Mucho me temo que vivimos días como los descritos por George Orwell en su ensayo-crónica “Homenaje a Cataluña”: mientras las fuerzas de la reacción conservadora se atrincheran en legalidades poco o nada pacíficas, los radicales de ambos bandos toman las calles y se enfrentan en ellas. Orwell, quien luchó con las brigadas internacionales contra el fascismo y vivió los últimos días de la Generalitat catalana antes de que ésta sucumbiera ante el franquismo, advirtió en su texto de la virulenta lucha intestina que se vivió en Barcelona en aquellas jornadas de mayo de 1937. La izquierda catalana luchó una pequeña guerra fratricida -anarquistas contra comunistas y socialistas- mientras las tropas afines a Franco derrotaban a las últimas formaciones republicanas en las cruentas batallas ocurridas en el frente de Aragón. Hay algo en los disturbios que se viven en estas horas en Barcelona que recuerdan aquellas refriegas relatadas por Orwell: una sensación que todo acuerdo político y solución pacífica son inalcanzables, porque la dinámica de la violencia todo lo devora.
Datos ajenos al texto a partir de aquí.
Lemma sys_inv_post c0 D y y' :
  sys_inv c0 D y ->
  sys_step invoke a_post y = Some y' ->
  sys_inv c0 D y'.
Proof.
  destruct y as [s pc al]. intros (ex & lp & l & Hex & HD & Hlp & Hp & Hnd & Hlock).
  cbn [sys_state sys_pc] in *. rewrite sys_step_post. intros [= <-].
  exists ex, lp, l. cbn. split_and!; try done.
Qed.

Lemma sys_inv_stop c0 D y y' :
  sys_inv c0 D y ->
  sys_step invoke a_stop y = Some y' ->
  sys_inv c0 D y'.
Proof.
  destruct y as [s pc al]. intros (ex & lp & l & Hex & HD & Hlp & Hp & Hnd & Hlock).
  cbn [sys_state sys_pc] in *. cbn. intros [= <-].
  exists ex, lp, l. cbn. split_and!; try done.
Qed.

Lemma sys_inv_cancel c0 D y y' :
  sys_inv c0 D y ->
  sys_step invoke a_cancel y = Some y' ->
  sys_inv c0 D y'.
Proof. destruct y as [s pc al]. cbn. by intros Hinv [= <-]. Qed.

Lemma submitted_app acts1 acts2 :
  submitted (acts1 ++ acts2) = submitted acts1 ++ submitted acts2.
Proof.
  induction acts1 as [|a acts1 IH]; [done|].
  destruct a; cbn; by rewrite ?IH.
Qed.

Lemma sys_inv_step c0 D a y y' :
  sys_inv c0 D y ->
  sys_step invoke a y = Some y' ->
  sys_inv c0 (D ++ submitted [a]) y'.
Proof.
  intros Hinv Hstep. destruct a as [wreq junk f d| | | |inj]; cbn [submitted].
  - by eapply sys_inv_submit.
  - rewrite app_nil_r. by eapply sys_inv_post.
  - rewrite app_nil_r. by eapply sys_inv_stop.
  - rewrite app_nil_r. by eapply sys_inv_cancel.
  - rewrite app_nil_r. by eapply sys_inv_worker.
Qed.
Javier Cercas en su novela “El monarca de las sombras” reconoce el gravísimo error que la España de 2019 ha cometido: no enfrentar su pasado, no pedirse perdón y tratar de narrar una historia en común. Por ese silencio culpable, ese deseo de arrojar a la fosa común del olvido forzado los terrores del franquismo y los errores de la “transición a la democracia” -valiente transición aquella que termina por imponer una monarquía, diría yo- se alimenta la furia de las calles y la imposibilidad de dialogar. Por ese empeño de ser “exploradores perdidos en una selva de fantasmas”, diría Javier Cercas, Madrid y Barcelona se gritan, pero no se escuchan. Y no es cosa menor: también la Conquista merece que la visitemos con otros ojos: los ojos del perdón y la comprensión mutua. Construir esa narrativa histórica que no conozca de vencidos o conquistadores sino de seres humanos en pugna, cuya sangre corre por nosotros.
Y por eso veo las fotografías de Vicente Alfonso con pesar y preocupación; estas figuras fugaces, violentas… ¿Son el principio o el fin del sueño catalán?